**Extracted entries**
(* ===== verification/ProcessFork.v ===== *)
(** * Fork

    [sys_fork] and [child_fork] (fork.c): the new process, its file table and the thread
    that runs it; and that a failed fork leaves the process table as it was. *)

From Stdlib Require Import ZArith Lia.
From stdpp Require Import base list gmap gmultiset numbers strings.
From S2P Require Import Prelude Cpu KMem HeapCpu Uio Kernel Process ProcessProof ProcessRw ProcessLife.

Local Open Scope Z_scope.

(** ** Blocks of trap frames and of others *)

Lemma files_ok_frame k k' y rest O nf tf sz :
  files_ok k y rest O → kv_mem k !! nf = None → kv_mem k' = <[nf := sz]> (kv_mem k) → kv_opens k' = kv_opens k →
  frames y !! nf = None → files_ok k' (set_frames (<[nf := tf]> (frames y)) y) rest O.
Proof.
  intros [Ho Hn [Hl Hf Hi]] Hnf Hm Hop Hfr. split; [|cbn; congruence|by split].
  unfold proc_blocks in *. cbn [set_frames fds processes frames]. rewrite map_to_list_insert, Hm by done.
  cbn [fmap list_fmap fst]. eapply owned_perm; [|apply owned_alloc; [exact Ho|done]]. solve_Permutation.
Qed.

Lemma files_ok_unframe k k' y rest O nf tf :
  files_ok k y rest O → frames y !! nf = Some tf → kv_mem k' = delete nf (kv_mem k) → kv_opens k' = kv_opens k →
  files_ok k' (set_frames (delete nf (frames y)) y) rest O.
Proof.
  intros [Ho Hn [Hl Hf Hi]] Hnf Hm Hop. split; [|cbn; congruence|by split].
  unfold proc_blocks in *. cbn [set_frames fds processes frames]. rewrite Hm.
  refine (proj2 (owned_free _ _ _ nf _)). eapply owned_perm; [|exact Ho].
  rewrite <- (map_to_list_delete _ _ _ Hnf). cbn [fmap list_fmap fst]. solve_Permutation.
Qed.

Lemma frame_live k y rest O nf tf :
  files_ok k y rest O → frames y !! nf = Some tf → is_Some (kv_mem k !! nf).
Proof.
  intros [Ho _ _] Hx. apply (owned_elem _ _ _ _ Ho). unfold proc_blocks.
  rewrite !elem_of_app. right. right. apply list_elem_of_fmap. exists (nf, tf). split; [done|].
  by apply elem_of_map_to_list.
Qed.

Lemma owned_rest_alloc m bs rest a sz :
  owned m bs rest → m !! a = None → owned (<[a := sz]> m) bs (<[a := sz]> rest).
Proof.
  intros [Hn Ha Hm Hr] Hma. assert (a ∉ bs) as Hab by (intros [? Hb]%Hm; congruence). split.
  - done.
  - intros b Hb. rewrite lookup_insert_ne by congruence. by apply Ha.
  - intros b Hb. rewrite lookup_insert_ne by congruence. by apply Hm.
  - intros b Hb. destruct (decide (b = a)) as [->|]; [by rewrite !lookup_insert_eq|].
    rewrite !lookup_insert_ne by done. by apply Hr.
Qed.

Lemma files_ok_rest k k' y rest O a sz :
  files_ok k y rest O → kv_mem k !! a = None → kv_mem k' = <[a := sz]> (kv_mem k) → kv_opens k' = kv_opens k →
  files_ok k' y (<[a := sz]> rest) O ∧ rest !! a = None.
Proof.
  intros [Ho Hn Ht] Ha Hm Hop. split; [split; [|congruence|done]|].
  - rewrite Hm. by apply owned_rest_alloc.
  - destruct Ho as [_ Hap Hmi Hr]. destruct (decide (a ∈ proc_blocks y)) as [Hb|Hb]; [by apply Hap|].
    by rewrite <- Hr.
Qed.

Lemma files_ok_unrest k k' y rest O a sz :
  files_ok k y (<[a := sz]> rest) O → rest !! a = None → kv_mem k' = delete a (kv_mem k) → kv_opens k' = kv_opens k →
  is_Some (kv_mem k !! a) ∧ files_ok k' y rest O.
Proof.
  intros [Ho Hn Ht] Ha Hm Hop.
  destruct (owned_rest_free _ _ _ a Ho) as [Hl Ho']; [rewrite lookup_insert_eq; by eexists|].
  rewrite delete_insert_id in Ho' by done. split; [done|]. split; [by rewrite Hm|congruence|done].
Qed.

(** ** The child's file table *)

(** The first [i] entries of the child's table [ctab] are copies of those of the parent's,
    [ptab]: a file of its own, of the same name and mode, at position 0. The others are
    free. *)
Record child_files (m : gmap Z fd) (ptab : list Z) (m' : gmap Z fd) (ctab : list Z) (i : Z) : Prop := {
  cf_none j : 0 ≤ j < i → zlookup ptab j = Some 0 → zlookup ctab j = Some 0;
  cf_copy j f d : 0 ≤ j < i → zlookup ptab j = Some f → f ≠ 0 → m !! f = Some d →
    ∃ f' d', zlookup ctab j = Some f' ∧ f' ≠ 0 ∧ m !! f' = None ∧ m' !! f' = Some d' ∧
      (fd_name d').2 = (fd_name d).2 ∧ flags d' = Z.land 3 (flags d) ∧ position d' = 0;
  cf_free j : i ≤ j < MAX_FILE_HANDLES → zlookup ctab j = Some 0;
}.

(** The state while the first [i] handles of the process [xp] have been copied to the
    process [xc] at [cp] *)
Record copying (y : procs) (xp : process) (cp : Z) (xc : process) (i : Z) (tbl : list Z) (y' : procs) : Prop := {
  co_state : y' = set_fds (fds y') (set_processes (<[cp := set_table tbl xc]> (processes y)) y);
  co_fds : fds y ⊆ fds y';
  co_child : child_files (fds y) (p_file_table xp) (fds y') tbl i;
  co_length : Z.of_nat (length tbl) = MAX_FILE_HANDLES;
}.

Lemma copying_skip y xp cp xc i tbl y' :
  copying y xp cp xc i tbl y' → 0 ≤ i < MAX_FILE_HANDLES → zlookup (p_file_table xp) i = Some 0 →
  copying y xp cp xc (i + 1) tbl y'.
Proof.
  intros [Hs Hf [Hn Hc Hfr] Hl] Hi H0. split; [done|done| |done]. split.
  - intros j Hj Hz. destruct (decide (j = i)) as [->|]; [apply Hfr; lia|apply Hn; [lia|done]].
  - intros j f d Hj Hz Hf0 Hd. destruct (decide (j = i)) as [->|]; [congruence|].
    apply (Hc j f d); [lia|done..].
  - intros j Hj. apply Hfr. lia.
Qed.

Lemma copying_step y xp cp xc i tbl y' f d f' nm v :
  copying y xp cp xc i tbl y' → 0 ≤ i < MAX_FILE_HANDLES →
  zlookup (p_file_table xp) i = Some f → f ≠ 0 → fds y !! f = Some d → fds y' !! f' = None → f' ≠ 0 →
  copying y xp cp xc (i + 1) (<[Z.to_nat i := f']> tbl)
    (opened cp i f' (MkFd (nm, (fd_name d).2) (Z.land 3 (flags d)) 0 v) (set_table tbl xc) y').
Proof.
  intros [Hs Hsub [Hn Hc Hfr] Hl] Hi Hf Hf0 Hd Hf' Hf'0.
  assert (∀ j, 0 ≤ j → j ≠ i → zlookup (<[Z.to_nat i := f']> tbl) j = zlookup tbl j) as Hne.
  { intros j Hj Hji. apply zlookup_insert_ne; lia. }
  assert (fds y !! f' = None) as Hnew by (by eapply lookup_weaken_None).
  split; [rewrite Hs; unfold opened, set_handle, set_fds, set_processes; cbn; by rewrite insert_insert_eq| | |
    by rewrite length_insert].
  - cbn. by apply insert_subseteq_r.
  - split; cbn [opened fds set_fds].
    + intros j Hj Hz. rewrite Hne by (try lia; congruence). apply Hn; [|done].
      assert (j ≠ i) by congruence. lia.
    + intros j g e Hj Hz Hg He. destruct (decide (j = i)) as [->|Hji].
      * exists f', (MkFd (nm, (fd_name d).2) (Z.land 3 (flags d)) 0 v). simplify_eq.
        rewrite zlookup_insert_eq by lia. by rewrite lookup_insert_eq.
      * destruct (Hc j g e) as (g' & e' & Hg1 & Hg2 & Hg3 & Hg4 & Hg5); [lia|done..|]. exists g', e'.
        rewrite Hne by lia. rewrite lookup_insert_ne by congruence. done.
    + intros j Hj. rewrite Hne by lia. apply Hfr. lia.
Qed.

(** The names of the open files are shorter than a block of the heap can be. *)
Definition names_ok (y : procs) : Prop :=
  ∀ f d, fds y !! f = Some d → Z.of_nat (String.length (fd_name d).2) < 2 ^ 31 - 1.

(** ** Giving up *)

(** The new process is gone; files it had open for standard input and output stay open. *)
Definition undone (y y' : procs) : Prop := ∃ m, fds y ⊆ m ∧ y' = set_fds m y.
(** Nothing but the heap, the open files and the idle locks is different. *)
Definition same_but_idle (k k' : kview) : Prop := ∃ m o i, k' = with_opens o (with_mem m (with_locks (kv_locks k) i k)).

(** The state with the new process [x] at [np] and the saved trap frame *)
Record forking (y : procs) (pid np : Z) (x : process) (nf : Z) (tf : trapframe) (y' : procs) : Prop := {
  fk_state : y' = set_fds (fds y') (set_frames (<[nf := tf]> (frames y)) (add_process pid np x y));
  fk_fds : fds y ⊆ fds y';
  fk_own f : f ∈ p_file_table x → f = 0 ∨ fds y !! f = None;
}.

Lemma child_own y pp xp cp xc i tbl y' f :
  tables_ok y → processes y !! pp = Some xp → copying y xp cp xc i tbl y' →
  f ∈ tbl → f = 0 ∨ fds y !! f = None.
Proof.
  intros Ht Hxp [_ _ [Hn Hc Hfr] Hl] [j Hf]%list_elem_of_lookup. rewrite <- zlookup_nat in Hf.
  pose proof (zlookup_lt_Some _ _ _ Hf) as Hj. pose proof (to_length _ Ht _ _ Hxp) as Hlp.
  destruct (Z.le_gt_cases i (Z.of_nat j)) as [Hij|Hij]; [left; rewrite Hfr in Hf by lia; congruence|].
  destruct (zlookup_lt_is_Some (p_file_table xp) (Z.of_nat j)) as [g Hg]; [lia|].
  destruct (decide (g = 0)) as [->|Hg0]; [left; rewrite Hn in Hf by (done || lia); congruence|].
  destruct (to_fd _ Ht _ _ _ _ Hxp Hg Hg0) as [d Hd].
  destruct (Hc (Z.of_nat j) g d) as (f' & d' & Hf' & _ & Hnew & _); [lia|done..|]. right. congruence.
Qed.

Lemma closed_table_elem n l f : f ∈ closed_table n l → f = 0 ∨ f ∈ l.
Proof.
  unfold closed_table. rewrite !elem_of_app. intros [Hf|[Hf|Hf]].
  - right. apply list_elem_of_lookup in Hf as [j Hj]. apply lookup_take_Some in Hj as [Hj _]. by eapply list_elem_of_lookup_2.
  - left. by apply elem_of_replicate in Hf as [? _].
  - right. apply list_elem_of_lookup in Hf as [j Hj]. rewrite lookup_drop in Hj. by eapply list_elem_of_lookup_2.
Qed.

**Task**
Every line from the one with "Lemma closed_table_elem n" to the end of the records above should be returned exactly, and no other lines.

**Response**
Lemma closed_table_elem n l f : f ∈ closed_table n l → f = 0 ∨ f ∈ l.
Proof.
  unfold closed_table. rewrite !elem_of_app. intros [Hf|[Hf|Hf]].
  - right. apply list_elem_of_lookup in Hf as [j Hj]. apply lookup_take_Some in Hj as [Hj _]. by eapply list_elem_of_lookup_2.
  - left. by apply elem_of_replicate in Hf as [? _].
  - right. apply list_elem_of_lookup in Hf as [j Hj]. rewrite lookup_drop in Hj. by eapply list_elem_of_lookup_2.
Qed.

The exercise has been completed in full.